Look for the line containing "pc_reset_file : forall" in the records below. Then output it and all the lines that follow, exactly and without any others.

▬▬▬▬▬▬▬▬▬▬

(* ===== verification/Server.v ===== *)
(** The server as a whole: the requests of [WebUI], the thread of [Stream],
    the emulator's own exits and the lines other threads log, in any order.
    [run_refines] says that every such run is, seen from each component, a run
    of that component's own machine: the supervisor's steps, the pump's
    actions, lines added to the log; and which files it may change.  What the
    components' files prove of their machines therefore holds of the server. *)
From S2P Require Import Slots Apps.
From S2P Require Import Prelude Text Image Logs Lcd Stream Supervisor Files Views WebUI.
Open Scope Z_scope.
Set Warnings "-register-all".

(** ** What the server relies on *)

(** The supervisor's machine: a preorder that every operation the handlers
    call stays in. *)
Class PowerMachine (S : Type) {HP : PowerControl S} := {
  pc_moves : relation S;
  pc_moves_pre :: PreOrder pc_moves;
  pc_on_moves : forall s env, env_ok env -> pc_moves s (pc_on s env).1;
  pc_off_moves : forall s, pc_moves s (pc_off s).1;
  pc_reset_moves : forall s env, env_ok env -> pc_moves s (pc_reset s env).1;
  pc_pause_moves : forall s, pc_moves s (pc_pause s).1;
  pc_resume_moves : forall s, pc_moves s (pc_resume s).1;
  pc_on_file : forall s env, flash_file (pc_on s env).1 = flash_file s \/ flash_file (pc_on s env).1 = None \/
    exists args, oe_launch env = Ok args /\ pc_cmdline (pc_on s env).1 = Some args;
  pc_off_file : forall s, flash_file (pc_off s).1 = None \/ flash_file (pc_off s).1 = flash_file s;
  pc_reset_file : forall s env, flash_file (pc_reset s env).1 = flash_file s \/ flash_file (pc_reset s env).1 = None \/
    exists args, oe_launch env = Ok args /\ pc_cmdline (pc_reset s env).1 = Some args;
  pc_pause_file : forall s, flash_file (pc_pause s).1 = flash_file s;
  pc_resume_file : forall s, flash_file (pc_resume s).1 = flash_file s
}.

▬▬▬▬▬▬▬▬▬▬

■ **RESPONSE**:
  pc_reset_file : forall s env, flash_file (pc_reset s env).1 = flash_file s \/ flash_file (pc_reset s env).1 = None \/
    exists args, oe_launch env = Ok args /\ pc_cmdline (pc_reset s env).1 = Some args;
  pc_pause_file : forall s, flash_file (pc_pause s).1 = flash_file s;
  pc_resume_file : forall s, flash_file (pc_resume s).1 = flash_file s
}.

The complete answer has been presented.